Top of MATERIAL PROVIDED

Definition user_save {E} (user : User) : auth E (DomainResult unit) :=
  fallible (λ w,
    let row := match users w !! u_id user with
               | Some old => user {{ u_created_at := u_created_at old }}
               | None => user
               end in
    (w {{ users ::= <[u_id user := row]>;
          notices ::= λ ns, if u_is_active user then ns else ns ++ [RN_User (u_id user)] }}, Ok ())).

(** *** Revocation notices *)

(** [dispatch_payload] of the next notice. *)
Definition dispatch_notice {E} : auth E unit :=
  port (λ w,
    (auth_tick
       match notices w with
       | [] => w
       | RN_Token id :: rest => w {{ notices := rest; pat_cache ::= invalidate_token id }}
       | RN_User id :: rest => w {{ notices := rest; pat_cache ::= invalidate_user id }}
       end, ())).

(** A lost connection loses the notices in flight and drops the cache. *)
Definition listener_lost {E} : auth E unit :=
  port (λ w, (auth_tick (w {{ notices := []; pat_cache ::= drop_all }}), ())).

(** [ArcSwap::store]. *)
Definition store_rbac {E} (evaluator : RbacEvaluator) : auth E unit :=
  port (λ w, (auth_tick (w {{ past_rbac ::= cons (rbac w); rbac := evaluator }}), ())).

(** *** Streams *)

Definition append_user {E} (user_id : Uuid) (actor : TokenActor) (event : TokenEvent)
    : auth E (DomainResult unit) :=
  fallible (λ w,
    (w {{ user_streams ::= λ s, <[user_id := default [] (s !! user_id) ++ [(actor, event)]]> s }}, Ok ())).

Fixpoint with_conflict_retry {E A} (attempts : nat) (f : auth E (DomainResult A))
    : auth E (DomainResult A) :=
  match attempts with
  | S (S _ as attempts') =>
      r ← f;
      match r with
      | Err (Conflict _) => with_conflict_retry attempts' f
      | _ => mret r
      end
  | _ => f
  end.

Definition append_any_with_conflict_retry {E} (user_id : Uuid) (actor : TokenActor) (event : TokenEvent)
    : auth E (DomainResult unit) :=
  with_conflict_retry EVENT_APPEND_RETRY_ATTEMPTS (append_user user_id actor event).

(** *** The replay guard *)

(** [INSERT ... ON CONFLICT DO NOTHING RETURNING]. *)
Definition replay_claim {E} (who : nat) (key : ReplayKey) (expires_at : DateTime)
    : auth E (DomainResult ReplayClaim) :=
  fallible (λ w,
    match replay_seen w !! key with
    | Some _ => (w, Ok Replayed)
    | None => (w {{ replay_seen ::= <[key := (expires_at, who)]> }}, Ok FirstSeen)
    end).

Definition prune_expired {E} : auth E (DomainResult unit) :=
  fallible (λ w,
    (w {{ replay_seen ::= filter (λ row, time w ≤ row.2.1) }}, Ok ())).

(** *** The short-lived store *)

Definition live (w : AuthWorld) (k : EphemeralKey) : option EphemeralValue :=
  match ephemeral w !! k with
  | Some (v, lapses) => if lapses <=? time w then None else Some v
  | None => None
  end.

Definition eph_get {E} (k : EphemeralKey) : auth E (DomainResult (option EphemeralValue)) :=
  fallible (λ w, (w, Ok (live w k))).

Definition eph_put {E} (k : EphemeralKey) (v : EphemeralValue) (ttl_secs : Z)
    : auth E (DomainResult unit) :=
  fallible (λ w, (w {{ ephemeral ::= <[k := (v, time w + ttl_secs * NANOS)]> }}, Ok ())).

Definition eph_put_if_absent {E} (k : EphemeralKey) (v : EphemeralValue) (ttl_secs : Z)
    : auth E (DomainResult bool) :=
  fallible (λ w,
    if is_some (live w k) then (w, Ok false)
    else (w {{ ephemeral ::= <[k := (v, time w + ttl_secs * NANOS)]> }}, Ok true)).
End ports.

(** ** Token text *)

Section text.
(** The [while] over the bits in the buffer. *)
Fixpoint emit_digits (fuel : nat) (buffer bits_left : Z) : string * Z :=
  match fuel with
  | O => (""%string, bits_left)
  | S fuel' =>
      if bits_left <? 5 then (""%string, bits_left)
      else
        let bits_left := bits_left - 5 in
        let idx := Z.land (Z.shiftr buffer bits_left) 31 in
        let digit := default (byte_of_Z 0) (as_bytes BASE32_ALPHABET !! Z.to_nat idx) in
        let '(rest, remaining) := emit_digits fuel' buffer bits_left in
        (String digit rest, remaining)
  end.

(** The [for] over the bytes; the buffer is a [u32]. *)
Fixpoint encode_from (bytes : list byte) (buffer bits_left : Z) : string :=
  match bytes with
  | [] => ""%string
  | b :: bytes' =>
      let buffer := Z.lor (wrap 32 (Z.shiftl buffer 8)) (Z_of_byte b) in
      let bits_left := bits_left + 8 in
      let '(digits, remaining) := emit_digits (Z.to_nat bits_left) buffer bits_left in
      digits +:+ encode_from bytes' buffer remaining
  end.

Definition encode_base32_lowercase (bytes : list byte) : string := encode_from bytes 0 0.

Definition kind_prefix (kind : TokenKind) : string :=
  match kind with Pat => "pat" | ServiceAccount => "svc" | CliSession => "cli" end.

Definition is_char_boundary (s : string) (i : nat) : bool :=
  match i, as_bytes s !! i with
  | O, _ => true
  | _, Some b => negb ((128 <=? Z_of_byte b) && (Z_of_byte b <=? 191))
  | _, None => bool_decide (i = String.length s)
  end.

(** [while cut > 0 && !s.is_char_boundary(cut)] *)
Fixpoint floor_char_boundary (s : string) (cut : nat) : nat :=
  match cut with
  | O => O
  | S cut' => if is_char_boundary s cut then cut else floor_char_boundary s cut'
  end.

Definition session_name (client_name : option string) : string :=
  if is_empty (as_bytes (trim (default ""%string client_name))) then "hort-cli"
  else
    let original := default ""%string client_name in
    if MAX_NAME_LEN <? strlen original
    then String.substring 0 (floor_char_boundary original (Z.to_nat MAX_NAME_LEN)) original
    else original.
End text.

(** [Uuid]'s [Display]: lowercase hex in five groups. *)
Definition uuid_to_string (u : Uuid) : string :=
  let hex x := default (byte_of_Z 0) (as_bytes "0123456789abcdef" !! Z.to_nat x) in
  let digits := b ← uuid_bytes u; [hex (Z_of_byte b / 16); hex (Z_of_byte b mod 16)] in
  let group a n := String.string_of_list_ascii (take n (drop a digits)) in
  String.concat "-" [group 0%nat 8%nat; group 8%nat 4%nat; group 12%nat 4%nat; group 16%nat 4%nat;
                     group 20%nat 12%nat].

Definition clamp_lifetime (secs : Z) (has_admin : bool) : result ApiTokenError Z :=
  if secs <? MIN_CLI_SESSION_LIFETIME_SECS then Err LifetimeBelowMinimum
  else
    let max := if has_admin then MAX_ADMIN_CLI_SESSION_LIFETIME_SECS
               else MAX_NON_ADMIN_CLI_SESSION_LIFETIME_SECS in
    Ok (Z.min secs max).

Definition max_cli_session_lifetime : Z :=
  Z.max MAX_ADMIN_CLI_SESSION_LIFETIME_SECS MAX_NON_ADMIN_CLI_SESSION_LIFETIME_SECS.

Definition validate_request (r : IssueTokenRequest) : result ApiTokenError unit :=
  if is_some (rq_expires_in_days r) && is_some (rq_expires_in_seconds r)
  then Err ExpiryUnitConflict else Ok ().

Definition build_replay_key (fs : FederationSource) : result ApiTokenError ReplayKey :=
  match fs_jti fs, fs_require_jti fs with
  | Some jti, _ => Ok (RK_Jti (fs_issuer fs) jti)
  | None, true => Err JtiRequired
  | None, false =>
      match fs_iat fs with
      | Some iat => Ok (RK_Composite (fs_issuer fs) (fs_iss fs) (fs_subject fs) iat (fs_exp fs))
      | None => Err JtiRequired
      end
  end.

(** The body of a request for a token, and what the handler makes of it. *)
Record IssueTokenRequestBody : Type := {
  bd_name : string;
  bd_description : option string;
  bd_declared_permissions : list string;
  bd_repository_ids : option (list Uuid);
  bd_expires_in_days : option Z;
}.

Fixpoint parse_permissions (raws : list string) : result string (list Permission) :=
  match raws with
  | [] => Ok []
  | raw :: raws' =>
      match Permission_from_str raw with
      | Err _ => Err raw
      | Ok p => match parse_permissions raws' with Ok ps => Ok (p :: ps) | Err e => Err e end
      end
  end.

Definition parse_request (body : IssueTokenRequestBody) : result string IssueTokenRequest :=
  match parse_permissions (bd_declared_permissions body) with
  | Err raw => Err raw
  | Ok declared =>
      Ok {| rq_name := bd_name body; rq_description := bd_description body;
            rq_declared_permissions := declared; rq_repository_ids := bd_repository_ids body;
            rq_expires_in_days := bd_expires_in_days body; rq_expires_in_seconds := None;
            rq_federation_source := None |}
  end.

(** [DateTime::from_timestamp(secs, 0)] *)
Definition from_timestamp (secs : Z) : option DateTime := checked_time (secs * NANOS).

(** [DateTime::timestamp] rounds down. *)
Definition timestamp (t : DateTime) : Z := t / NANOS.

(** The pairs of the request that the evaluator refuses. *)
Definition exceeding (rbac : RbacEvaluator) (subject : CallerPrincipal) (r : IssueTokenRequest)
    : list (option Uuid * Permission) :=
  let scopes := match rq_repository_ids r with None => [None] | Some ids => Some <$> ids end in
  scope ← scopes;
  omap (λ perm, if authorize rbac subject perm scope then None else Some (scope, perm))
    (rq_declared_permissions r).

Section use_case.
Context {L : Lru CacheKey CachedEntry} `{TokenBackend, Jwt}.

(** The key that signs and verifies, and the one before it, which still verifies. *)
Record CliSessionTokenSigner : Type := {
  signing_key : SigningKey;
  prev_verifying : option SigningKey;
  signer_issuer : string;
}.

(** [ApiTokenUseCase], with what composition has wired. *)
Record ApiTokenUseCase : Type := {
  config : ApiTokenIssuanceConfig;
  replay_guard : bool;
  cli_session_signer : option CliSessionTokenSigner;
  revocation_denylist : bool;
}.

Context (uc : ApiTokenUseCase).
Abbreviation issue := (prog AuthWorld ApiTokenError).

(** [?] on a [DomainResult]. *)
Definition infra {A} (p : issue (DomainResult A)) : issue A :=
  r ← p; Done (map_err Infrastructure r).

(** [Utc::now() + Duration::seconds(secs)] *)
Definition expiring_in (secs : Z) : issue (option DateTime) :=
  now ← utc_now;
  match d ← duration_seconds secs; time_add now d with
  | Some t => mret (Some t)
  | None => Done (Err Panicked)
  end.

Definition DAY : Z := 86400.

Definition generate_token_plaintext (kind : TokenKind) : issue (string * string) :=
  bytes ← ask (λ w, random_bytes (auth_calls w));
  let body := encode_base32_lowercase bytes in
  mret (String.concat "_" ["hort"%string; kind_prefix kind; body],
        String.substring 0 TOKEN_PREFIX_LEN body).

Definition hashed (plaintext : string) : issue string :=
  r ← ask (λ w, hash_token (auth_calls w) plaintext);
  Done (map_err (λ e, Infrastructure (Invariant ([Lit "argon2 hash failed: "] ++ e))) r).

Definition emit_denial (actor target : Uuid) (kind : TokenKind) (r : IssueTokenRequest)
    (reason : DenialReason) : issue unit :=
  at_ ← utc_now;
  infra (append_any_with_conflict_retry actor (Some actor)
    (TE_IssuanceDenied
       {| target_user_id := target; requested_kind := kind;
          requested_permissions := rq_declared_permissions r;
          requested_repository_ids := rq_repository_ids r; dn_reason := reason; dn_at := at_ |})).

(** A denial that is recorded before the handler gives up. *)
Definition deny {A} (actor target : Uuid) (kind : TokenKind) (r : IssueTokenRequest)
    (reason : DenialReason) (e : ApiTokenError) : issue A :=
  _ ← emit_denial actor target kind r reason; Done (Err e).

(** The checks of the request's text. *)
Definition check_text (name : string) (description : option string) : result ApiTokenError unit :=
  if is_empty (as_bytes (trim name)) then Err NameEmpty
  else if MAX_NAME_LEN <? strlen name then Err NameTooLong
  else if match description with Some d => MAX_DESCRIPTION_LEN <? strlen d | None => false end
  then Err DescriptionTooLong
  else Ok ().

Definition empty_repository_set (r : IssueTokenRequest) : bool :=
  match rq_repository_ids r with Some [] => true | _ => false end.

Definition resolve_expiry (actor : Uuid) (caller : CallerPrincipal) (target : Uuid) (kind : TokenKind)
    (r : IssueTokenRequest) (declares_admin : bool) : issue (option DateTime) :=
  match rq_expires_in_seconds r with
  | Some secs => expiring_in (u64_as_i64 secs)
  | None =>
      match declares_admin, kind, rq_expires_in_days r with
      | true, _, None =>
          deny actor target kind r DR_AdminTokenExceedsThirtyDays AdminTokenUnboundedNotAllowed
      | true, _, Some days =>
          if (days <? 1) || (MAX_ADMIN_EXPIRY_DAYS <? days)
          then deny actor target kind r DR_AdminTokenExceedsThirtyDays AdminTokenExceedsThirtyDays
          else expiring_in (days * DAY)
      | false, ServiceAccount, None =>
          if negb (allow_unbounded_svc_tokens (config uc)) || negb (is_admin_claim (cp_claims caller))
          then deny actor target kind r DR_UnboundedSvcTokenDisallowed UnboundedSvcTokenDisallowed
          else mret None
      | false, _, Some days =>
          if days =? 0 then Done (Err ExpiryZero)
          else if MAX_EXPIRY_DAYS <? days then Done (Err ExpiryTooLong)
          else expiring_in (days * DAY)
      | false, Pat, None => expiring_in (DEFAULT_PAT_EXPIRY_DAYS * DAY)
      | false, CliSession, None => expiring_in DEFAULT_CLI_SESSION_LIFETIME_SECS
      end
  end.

Bottom of MATERIAL PROVIDED

_TASK BRIEF_
Going through the entries above, count the lines with the word "config". Give only the result.

_RESPONSE AREA_
2